Below are the records; copy exactly the stretch from the line containing "let sz := PGROUNDUP sz in" through the line containing "set_tf p tf_a1 sp ;;", both ends included, and nothing else.

Data extracted from a collection:
————————

Lemma effect_written : written sb V V' i e off l.
Proof using Hr Hfit Hov Hel Hoff Hne He Hmax.
  pose proof effect_dinode as Es. pose proof Es as (E1 & _ & _ & E4 & E5 & _). pose proof Hr as (R1 & _ & _ & R4 & R5 & _).
  destruct (grown_fields r off k) as (F1 & F2 & F3 & F4). split_and!.
  - rewrite E5, F4, R5. by destruct l.
  - rewrite E1. etransitivity; [|exact R1]. unfold grown. by case_match.
  - rewrite E4. etransitivity; [|exact R4]. unfold grown. by case_match.
  - intros o Ho. rewrite (same_dinode_byte _ _ _ _ Es), (file_byte_addrs _ r) by (done || lia). unfold V'.
    rewrite (elsewhere_byte V1 n _ r e) by (done || by eapply elsewhere_over). destruct Hov as (Hb & _). rewrite Hb by done. case_decide; [done|].
    apply same_dinode_byte; [done|lia].
Qed.

Lemma effect_other j : 0 ≤ sb_inodestart sb < 2 ^ 31 → 0 ≤ i < 2 ^ 16 → 0 ≤ j < 2 ^ 16 → j ≠ i → elsewhere V r e (IBLOCK j sb) → disk_inode V' sb j = disk_inode V sb j.
Proof using Hov Hel.
  intros Hs Hi Hj Hne' Hej. destruct Hov as (_ & Ho & _). unfold disk_inode, V'. rewrite fn_lookup_insert_if. case_decide as E; [|by rewrite (Ho _ Hej)].
  unfold n in E. rewrite load_store_other; [unfold n; by rewrite E|]. destruct (IBLOCK_apart sb i j Hs Hi Hj) as [?|?]; auto.
Qed.

(** The blocks of the file are where they were. *)
Lemma effect_block bn : 0 ≤ bn → bn * BSIZE < e → block_of V' (disk_inode V' sb i) bn = block_of V d bn.
Proof using Hr Hfit Hov Hel Hoff Hne He Hmax.
  intros H0 Hb. rewrite (same_dinode_block _ _ _ _ effect_dinode) by done. rewrite <-(same_dinode_block V r d) by done.
  destruct (grown_fields r off k) as (F1 & _). destruct Hov as (_ & _ & Hi). unfold block_of. rewrite F1. destruct (Z.ltb_spec bn NDIRECT); [done|].
  assert (He' : NDIRECT * BSIZE < e) by (unfold BSIZE in *; lia). unfold V'. rewrite fn_lookup_insert_ne by (by destruct Hel; auto). by rewrite Hi.
Qed.
End Effect.

(** ** The file that is written *)

(** Block [n] may go through the log at [ls]. *)
Definition free_block (ls n : Z) : Prop := 0 ≤ n < 2 ^ 31 ∧ outside ls n.

(** [ip] is a file with blocks for [e] bytes, none of them used twice or holding
    inodes. *)
Record file_ok (V : Z → bytes) (sb : superblock) (ls : Z) (f : Z → inode) (ip i e : Z) : Prop := {
  fo_ref : ref_to f ip i;
  fo_fits : dinode_fits (disk_inode V sb i);
  fo_type : i_type (disk_inode V sb i) ≠ 0;
  fo_size : 0 ≤ i_size (disk_inode V sb i) ≤ e;
  fo_max : e ≤ MAXFILE * BSIZE;
  fo_block bn : 0 ≤ bn → bn * BSIZE < e → block_of V (disk_inode V sb i) bn ≠ 0 ∧ free_block ls (block_of V (disk_inode V sb i) bn);
  fo_inj bn bn' : 0 ≤ bn → bn * BSIZE < e → 0 ≤ bn' → bn' * BSIZE < e →
    block_of V (disk_inode V sb i) bn = block_of V (disk_inode V sb i) bn' → bn = bn';
  fo_ind : NDIRECT * BSIZE < e → let a := i_addrs (disk_inode V sb i) NDIRECT in
    a ≠ 0 ∧ free_block ls a ∧ ∀ bn, 0 ≤ bn → bn * BSIZE < e → block_of V (disk_inode V sb i) bn ≠ a;
  fo_inodes j : (j = i ∨ ∃ jp, ref_to f jp j) → 0 ≤ j < 2 ^ 16 ∧ free_block ls (IBLOCK j sb) ∧ elsewhere V (disk_inode V sb i) e (IBLOCK j sb);
  fo_sb : 0 ≤ sb_inodestart sb < 2 ^ 31
}.

Lemma file_writable w ip i e : file_ok (view w) (w_sb w) (l_start (w_log w)) (w_inodes w) ip i e → writable_file w [] (disk_inode (view w) (w_sb w) i) e.
Proof.
  intros [F1 F2 F3 F4 F5 F6 F7 F8 F9 F10]. split; [split|..]; try done.
  - intros bn H0 Hb. destruct (F6 bn H0 Hb) as [? [? _]]. split_and!; [done..|apply not_elem_of_nil].
  - intros Hi. destruct (F8 Hi) as (? & [? _] & _). split_and!; [done..|apply not_elem_of_nil].
  - intros bn H0 Hb. by apply F6.
  - intros bn H0 Hb Hi. by apply F8.
Qed.

(** The file stays good when its blocks stay in place. *)
Lemma file_ok_keep V V' sb ls f f' ip i e :
  file_ok V sb ls f ip i e → (∀ jp j, ref_to f' jp j ↔ ref_to f jp j) →
  (∀ bn, 0 ≤ bn → bn * BSIZE < e → block_of V' (disk_inode V' sb i) bn = block_of V (disk_inode V sb i) bn) →
  i_addrs (disk_inode V' sb i) NDIRECT = i_addrs (disk_inode V sb i) NDIRECT → dinode_fits (disk_inode V' sb i) →
  i_type (disk_inode V' sb i) = i_type (disk_inode V sb i) → 0 ≤ i_size (disk_inode V' sb i) ≤ e → file_ok V' sb ls f' ip i e.
Proof.
  intros [F1 F2 F3 F4 F5 F6 F7 F8 F9 F10] Hr Hb Ha Hf Ht Hs. split; try done.
  - by apply Hr.
  - by rewrite Ht.
  - intros bn H0 H1. rewrite Hb by done. by apply F6.
  - intros bn bn' H0 H1 H0' H1'. rewrite !Hb by done. by apply F7.
  - intros Hi. rewrite Ha. destruct (F8 Hi) as (A1 & A2 & A3). split_and!; try done; try apply A2. intros bn H0 H1. rewrite Hb by done. by apply A3.
  - intros j Hj. destruct (F9 j) as (J1 & J2 & J3 & J4). { destruct Hj as [->|[jp Hj]]; [by left|right; exists jp; by apply Hr]. }
    split_and!; try apply J1; try apply J2. split; [|by rewrite Ha]. intros bn H0 H1. rewrite Hb by done. by apply J3.
Qed.

(** Two disks that agree outside the log have the same file. *)
Lemma ld_block (k : nat) o (d d' : bytes) : d ≈b d' → 0 ≤ o → o + Z.of_nat k ≤ BSIZE → ld (Z.of_nat k) d o = ld (Z.of_nat k) d' o.
Proof. intros E H0 H1. apply ld_ext. intros x Hx. apply E. lia. Qed.

Lemma agree_inode V V' sb ls f ip i e j :
  file_ok V sb ls f ip i e → (j = i ∨ ∃ jp, ref_to f jp j) → (∀ n, outside ls n → V' n ≈b V n) → disk_inode V' sb j = disk_inode V sb j.
Proof.
  intros F Hj HV. destruct (fo_inodes _ _ _ _ _ _ _ F j Hj) as (_ & [_ Ho] & _). pose proof (HV _ Ho) as E.
  assert (Hm : 0 ≤ j `mod` IPB < 16) by (apply Z.mod_pos_bound; done). unfold disk_inode, load_dinode. change sizeof_dinode with 64. change BSIZE with 1024 in *.
  assert (L16 : ∀ a, 0 ≤ a ≤ 62 → ld16 (V' (IBLOCK j sb)) (j `mod` IPB * 64 + a) = ld16 (V (IBLOCK j sb)) (j `mod` IPB * 64 + a)) by (intros a Ha; apply (ld_block 2); [done|lia|change BSIZE with 1024; lia]).
  assert (L32 : ∀ a, 0 ≤ a ≤ 60 → ld32 (V' (IBLOCK j sb)) (j `mod` IPB * 64 + a) = ld32 (V (IBLOCK j sb)) (j `mod` IPB * 64 + a)) by (intros a Ha; apply (ld_block 4); [done|lia|change BSIZE with 1024; lia]).
  pose proof (L16 0 ltac:(lia)) as L0. rewrite Z.add_0_r in L0. rewrite L0, !L16, L32 by lia. f_equal. extensionality x. cbn.
  destruct ((0 <=? x) && (x <=? NDIRECT)) eqn:Ex; [|done]. unfold NDIRECT in Ex. rewrite <-!Z.add_assoc. apply L32. lia.
Qed.

Lemma agree_block V V' sb ls f ip i e bn :
  file_ok V sb ls f ip i e → (∀ n, outside ls n → V' n ≈b V n) → 0 ≤ bn → bn * BSIZE < e → block_of V' (disk_inode V sb i) bn = block_of V (disk_inode V sb i) bn.
Proof.
  intros F HV H0 Hb. unfold block_of. destruct (Z.ltb_spec bn NDIRECT) as [|Hn]; [done|]. pose proof (fo_max _ _ _ _ _ _ _ F) as Hm. change (MAXFILE * BSIZE) with 274432 in Hm.
  destruct (fo_ind _ _ _ _ _ _ _ F) as (_ & [_ Ho] & _); [unfold BSIZE in *; lia|]. apply (ld_block 4); [by apply HV|lia|]. unfold NDIRECT, BSIZE in *. lia.
Qed.

Lemma agree_byte V V' sb ls f ip i e o :
  file_ok V sb ls f ip i e → (∀ n, outside ls n → V' n ≈b V n) → 0 ≤ o < e → file_byte V' (disk_inode V sb i) o = file_byte V (disk_inode V sb i) o.
Proof.
  intros F HV Ho. destruct (in_file o e Ho) as [H0 Hb]. unfold file_byte. rewrite (agree_block _ _ _ _ _ _ _ _ _ F HV H0 Hb).
  apply HV; [by apply (fo_block _ _ _ _ _ _ _ F)|]. by apply Z.mod_pos_bound.
Qed.

Lemma agree_written V V1 V2 sb ls f ip i e off l :
  file_ok V1 sb ls f ip i e → (∀ n, outside ls n → V2 n ≈b V1 n) → written sb V V1 i e off l → written sb V V2 i e off l.
Proof.
  intros F HV (W1 & W2 & W3 & W4). unfold written. rewrite (agree_inode _ _ _ _ _ _ _ _ i F (or_introl eq_refl) HV). split_and!; try done.
  intros o Ho. rewrite (agree_byte _ _ _ _ _ _ _ _ _ F HV Ho). by apply W4.
Qed.

Lemma agree_ok V V' sb ls f ip i e : file_ok V sb ls f ip i e → (∀ n, outside ls n → V' n ≈b V n) → file_ok V' sb ls f ip i e.
Proof.
  intros F HV. pose proof (agree_inode _ _ _ _ _ _ _ _ i F (or_introl eq_refl) HV) as Ed. apply (file_ok_keep V V' sb ls f f); rewrite ?Ed; try done; try apply F.
  intros bn H0 Hb. by apply (agree_block _ _ _ _ _ _ _ _ _ F HV).
Qed.

(** ** One transaction *)

Section Round.
Context {D : DiskOps} {HD : Disk D} {LY : Layout} {LK : LayoutOk LY}.
Context (p : Z).

(** No transaction is running. *)
Record idle (w : world) : Prop := {
  id_calm : calm p [] [] w None;
  id_log : logging w [] 0;
  id_head : lh_n (w_disk w (l_start (w_log w))) = 0
}.

Definition good (w : world) (ip i e : Z) : Prop := file_ok (view w) (w_sb w) (l_start (w_log w)) (w_inodes w) ip i e.

Lemma idle_clean w n : idle w → view w n = w_disk w n.
Proof. intros [C _ _]. apply (bstore_clean _ _ _ _ n (bk_store _ _ _ _ (cm_blocks _ _ _ _ _ C))). unfold refs, pins. by rewrite !bool_decide_false by apply not_elem_of_nil. Qed.
(* ===== verification/Exec.v ===== *)
(** * exec.c: running a program

    The ELF headers are read from the file as bytes.  The program's path is the
    list of its characters; [argv] is the list of the pointers before the null
    one, each to a nul-terminated string in kernel memory. *)

From S2P Require Import Prelude Types StringC Spinlock Kalloc PageTable Vm Sched Sleeplock Run Bio Log Fs Riscv Uart Printf Console Pipe File Proc.

(** ** elf.h *)

Definition ELF_MAGIC : Z := 0x464C457F.
Definition ELF_PROG_LOAD : Z := 1.
Definition sizeof_elfhdr : Z := 64.
Definition sizeof_proghdr : Z := 56.

Record elfhdr := mkElfhdr {
  elf_magic : Z;
  elf_entry : Z;
  elf_phoff : Z;
  elf_phnum : Z
}.

Record proghdr := mkProghdr {
  ph_type : Z;
  ph_off : Z;
  ph_vaddr : Z;
  ph_filesz : Z;
  ph_memsz : Z
}.

Definition load_elfhdr (d : bytes) : elfhdr := mkElfhdr (ld32 d 0) (ld64 d 24) (ld64 d 32) (ld16 d 56).
Definition load_proghdr (d : bytes) : proghdr :=
  mkProghdr (ld32 d 0) (ld64 d 8) (ld64 d 16) (ld64 d 32) (ld64 d 40).

(** Program name: the path after its last slash. *)
Fixpoint last_elem (path last : list Z) : list Z :=
  match path with
  | [] => last
  | c :: path => last_elem path (if c =? slash then path else last)
  end.

(** strlen of a kernel string, which lies in a page. *)
Definition strlen_k (s : Z) : K Z :=
  n <- gets (λ w, strlen (Z.to_nat PGSIZE) (w_mem w) s) ;;
  match n with Some n => ret n | None => λ _ _, NoFuel end.

Section Exec.
Context `{DiskOps} `{Layout}.

(** for (i = 0; i < sz; i += PGSIZE), with i a uint *)
Fixpoint loadseg_loop (fuel : nat) (pagetable va ip offset sz i : Z) : K Z :=
  match fuel with
  | O => λ _ _, NoFuel
  | S fuel =>
      if negb (i <? sz) then ret 0 else
      pa <- walkaddr pagetable (u64 (va + i)) ;;
      if pa =? 0 then panic "loadseg: address should exist" else
      let n := if sz - i <? PGSIZE then sz - i else PGSIZE in
      m <- gets (λ w, w_mem w) ;;
      x <- readi ip false pa m (u32 (offset + i)) n ;;
      modify (λ w, set_mem (mem_copy (w_mem w) pa x.2 pa n) w) ;;
      if negb (x.1 =? n) then ret (-1) else
      loadseg_loop fuel pagetable va ip offset sz (u32 (i + PGSIZE))
  end.

Definition loadseg (pagetable va ip offset sz : Z) : K Z :=
  if negb (va `mod` PGSIZE =? 0) then panic "loadseg: va must be page aligned" else
  loadseg_loop (Z.to_nat (sz / PGSIZE + 2)) pagetable va ip offset sz 0.

(** The loop over the [n] program headers still to read, the next at [off]:
    whether all went well, and sz. *)
Fixpoint load_segments (n : nat) (pagetable ip off sz : Z) : K (bool * Z) :=
  match n with
  | O => ret (true, sz)
  | S n =>
      x <- readi ip false 0 zeroes (u32 off) sizeof_proghdr ;;
      if negb (x.1 =? sizeof_proghdr) then ret (false, sz) else
      let ph := load_proghdr x.2 in
      let off := i32 (off + sizeof_proghdr) in
      if negb (ph_type ph =? ELF_PROG_LOAD) then load_segments n pagetable ip off sz else
      if ph_memsz ph <? ph_filesz ph then ret (false, sz) else
      if u64 (ph_vaddr ph + ph_memsz ph) <? ph_vaddr ph then ret (false, sz) else
      sz1 <- uvmalloc pagetable sz (u64 (ph_vaddr ph + ph_memsz ph)) ;;
      if sz1 =? 0 then ret (false, sz) else
      if negb (ph_vaddr ph `mod` PGSIZE =? 0) then ret (false, sz1) else
      r <- loadseg pagetable (ph_vaddr ph) ip (u32 (ph_off ph)) (u32 (ph_filesz ph)) ;;
      if r <? 0 then ret (false, sz1) else
      load_segments n pagetable ip off sz1
  end.

(** Push the argument strings; [None] is the jump to bad, otherwise sp and the
    addresses of the strings. *)
Fixpoint push_args (argv : list Z) (argc pagetable sp stackbase : Z) (ustack : list Z)
    : K (option (Z * list Z)) :=
  match argv with
  | [] => ret (Some (sp, ustack))
  | a :: argv =>
      if argc >=? MAXARG then ret None else
      n <- strlen_k a ;;
      let sp := u64 (sp - (n + 1)) in
      let sp := sp - sp `mod` 16 in
      if sp <? stackbase then ret None else
      m <- gets (λ w, w_mem w) ;;
      r <- copyout pagetable sp (λ x, m (a + x)) (n + 1) ;;
      if r <? 0 then ret None else
      push_args argv (argc + 1) pagetable sp stackbase (ustack ++ [sp])
  end.

(** ustack[] as bytes *)
Definition words (l : list Z) : bytes :=
  foldl (λ m i, st64 m (8 * i) (nth (Z.to_nat i) l 0)) zeroes (seqZ 0 (Z.of_nat (length l))).

(** bad: with ip = 0 *)
Definition exec_bad (pagetable sz : Z) : K Z :=
  when (nz pagetable) (proc_freepagetable pagetable sz) ;;
  ret (-1).

(** bad: with ip locked, inside the transaction *)
Definition exec_bad_ip (pagetable sz ip : Z) : K Z :=
  when (nz pagetable) (proc_freepagetable pagetable sz) ;;
  iunlockput ip ;;
  end_op ;;
  ret (-1).

(** After the program is loaded: the stack, the arguments, the commit. *)
Definition exec_stack (path argv : list Z) (entry pagetable sz : Z) : K Z :=
  mp <- myproc ;;
  p <- deref mp ;;
  pr <- get_proc p ;;
  let oldsz := p_sz pr in
  let sz := PGROUNDUP sz in
  sz1 <- uvmalloc pagetable sz (u64 (sz + 2 * PGSIZE)) ;;
  if sz1 =? 0 then exec_bad pagetable sz else
  let sz := sz1 in
  uvmclear pagetable (u64 (sz - 2 * PGSIZE)) ;;
  let sp := sz in
  let stackbase := u64 (sp - PGSIZE) in
  a <- push_args argv 0 pagetable sp stackbase [] ;;
  match a with
  | None => exec_bad pagetable sz
  | Some (sp, ustack) =>
      let argc := Z.of_nat (length ustack) in
      let sp := u64 (sp - (argc + 1) * 8) in
      let sp := sp - sp `mod` 16 in
      if sp <? stackbase then exec_bad pagetable sz else
      r <- copyout pagetable sp (words (ustack ++ [0])) ((argc + 1) * 8) ;;
      if r <? 0 then exec_bad pagetable sz else
      set_tf p tf_a1 sp ;;
      upd_proc p (λ pr, set_p_name (name_copy (p_name pr) (of_list (last_elem path path))) pr) ;;
      pr <- get_proc p ;;
      let oldpagetable := p_pagetable pr in
      upd_proc p (set_p_pagetable pagetable) ;;
      upd_proc p (set_p_sz sz) ;;
      set_tf p tf_epc entry ;;
      set_tf p tf_sp sp ;;
      proc_freepagetable oldpagetable oldsz ;;
      ret argc
  end.

Definition exec (path argv : list Z) : K Z :=
  mp <- myproc ;;
  p <- deref mp ;;
  begin_op ;;
  mip <- namei path ;;
  match mip with
  | None => end_op ;; ret (-1)
  | Some ip =>
      ilock (Some ip) ;;
      x <- readi ip false 0 zeroes 0 sizeof_elfhdr ;;
      if negb (x.1 =? sizeof_elfhdr) then exec_bad_ip 0 0 ip else
      let elf := load_elfhdr x.2 in
      if negb (elf_magic elf =? ELF_MAGIC) then exec_bad_ip 0 0 ip else
      pagetable <- proc_pagetable p ;;
      if pagetable =? 0 then exec_bad_ip 0 0 ip else
      s <- load_segments (Z.to_nat (elf_phnum elf)) pagetable ip (i32 (elf_phoff elf)) 0 ;;
      let sz := s.2 in
      if negb s.1 then exec_bad_ip pagetable sz ip else
      iunlockput ip ;;
      end_op ;;
      exec_stack path argv (elf_entry elf) pagetable sz
  end.

End Exec.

————————

= Response box =
  let sz := PGROUNDUP sz in
  sz1 <- uvmalloc pagetable sz (u64 (sz + 2 * PGSIZE)) ;;
  if sz1 =? 0 then exec_bad pagetable sz else
  let sz := sz1 in
  uvmclear pagetable (u64 (sz - 2 * PGSIZE)) ;;
  let sp := sz in
  let stackbase := u64 (sp - PGSIZE) in
  a <- push_args argv 0 pagetable sp stackbase [] ;;
  match a with
  | None => exec_bad pagetable sz
  | Some (sp, ustack) =>
      let argc := Z.of_nat (length ustack) in
      let sp := u64 (sp - (argc + 1) * 8) in
      let sp := sp - sp `mod` 16 in
      if sp <? stackbase then exec_bad pagetable sz else
      r <- copyout pagetable sp (words (ustack ++ [0])) ((argc + 1) * 8) ;;
      if r <? 0 then exec_bad pagetable sz else
      set_tf p tf_a1 sp ;;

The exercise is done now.